Instructions to follow: From the material beneath, pull every line with the word "Import".

Input:
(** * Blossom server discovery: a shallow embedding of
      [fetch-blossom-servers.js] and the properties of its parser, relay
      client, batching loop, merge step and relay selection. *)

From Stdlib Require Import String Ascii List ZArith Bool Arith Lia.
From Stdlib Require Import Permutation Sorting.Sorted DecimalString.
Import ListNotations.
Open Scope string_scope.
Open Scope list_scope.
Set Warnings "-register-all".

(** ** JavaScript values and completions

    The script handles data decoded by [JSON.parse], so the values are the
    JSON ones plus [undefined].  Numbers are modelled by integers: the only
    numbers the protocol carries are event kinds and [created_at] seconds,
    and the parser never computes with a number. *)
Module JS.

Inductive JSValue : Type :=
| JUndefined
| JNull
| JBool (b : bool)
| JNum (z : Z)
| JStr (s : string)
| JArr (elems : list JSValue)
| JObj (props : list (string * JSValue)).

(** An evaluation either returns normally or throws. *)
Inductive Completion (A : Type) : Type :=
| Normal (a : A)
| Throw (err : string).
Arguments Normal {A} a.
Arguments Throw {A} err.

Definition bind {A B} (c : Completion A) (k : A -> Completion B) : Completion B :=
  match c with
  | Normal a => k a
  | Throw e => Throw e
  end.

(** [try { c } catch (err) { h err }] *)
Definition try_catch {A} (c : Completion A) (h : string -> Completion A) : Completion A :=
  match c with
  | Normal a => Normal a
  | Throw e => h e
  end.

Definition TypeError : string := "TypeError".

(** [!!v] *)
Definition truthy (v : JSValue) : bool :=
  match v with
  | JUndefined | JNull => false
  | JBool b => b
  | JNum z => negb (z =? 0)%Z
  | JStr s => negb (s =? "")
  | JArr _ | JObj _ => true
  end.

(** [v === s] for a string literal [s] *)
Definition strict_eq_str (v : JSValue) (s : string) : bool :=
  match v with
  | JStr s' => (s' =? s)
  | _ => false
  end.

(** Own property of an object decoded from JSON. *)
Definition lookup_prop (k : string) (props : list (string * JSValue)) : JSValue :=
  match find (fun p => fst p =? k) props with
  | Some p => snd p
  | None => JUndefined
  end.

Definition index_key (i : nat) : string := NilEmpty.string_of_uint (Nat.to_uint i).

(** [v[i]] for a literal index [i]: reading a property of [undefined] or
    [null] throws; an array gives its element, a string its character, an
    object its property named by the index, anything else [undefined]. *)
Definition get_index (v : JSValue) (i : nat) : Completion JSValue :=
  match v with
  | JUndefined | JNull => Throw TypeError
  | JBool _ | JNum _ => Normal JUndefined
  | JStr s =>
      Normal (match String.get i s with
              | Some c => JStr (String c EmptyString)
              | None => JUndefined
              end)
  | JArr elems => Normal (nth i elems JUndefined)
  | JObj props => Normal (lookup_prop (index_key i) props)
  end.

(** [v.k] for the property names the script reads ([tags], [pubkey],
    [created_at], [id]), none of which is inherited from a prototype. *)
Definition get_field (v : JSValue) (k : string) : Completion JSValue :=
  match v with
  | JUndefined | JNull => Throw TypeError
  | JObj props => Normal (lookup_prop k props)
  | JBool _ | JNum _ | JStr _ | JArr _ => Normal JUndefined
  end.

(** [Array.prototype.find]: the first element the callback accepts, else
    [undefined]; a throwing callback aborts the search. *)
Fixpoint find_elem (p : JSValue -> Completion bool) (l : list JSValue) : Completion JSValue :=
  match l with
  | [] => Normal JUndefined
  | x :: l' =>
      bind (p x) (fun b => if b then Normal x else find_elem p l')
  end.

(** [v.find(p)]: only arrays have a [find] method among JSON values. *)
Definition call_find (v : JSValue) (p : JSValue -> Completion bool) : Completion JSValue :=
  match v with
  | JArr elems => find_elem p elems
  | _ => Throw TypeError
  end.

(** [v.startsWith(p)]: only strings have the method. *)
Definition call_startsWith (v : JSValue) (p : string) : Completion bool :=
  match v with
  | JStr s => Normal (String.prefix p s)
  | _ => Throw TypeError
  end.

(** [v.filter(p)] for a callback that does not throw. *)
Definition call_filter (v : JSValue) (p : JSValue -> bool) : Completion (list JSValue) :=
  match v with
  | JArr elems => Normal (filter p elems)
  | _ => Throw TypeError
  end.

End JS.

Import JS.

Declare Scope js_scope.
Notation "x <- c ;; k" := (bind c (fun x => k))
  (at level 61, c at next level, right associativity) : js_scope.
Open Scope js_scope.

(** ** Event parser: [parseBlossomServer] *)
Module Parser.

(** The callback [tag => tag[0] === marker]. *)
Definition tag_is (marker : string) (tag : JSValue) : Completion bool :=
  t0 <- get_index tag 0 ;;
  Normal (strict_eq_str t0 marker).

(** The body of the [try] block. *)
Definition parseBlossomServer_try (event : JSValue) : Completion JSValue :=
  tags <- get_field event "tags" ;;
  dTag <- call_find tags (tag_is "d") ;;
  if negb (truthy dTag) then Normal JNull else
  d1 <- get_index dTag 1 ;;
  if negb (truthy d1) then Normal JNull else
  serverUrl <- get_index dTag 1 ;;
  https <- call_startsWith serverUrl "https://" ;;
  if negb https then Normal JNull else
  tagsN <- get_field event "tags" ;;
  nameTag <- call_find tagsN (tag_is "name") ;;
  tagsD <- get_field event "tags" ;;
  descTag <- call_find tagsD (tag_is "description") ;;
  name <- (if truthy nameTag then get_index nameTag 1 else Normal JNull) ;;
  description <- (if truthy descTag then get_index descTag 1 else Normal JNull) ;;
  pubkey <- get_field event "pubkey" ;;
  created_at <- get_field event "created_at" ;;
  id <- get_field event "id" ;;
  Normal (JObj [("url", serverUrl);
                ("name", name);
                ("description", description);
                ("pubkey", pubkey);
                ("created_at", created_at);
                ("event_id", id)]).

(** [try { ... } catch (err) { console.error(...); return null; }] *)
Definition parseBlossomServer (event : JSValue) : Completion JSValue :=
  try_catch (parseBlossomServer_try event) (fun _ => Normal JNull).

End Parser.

Task result:
From Stdlib Require Import String Ascii List ZArith Bool Arith Lia.
From Stdlib Require Import Permutation Sorting.Sorted DecimalString.
Import ListNotations.
Import JS.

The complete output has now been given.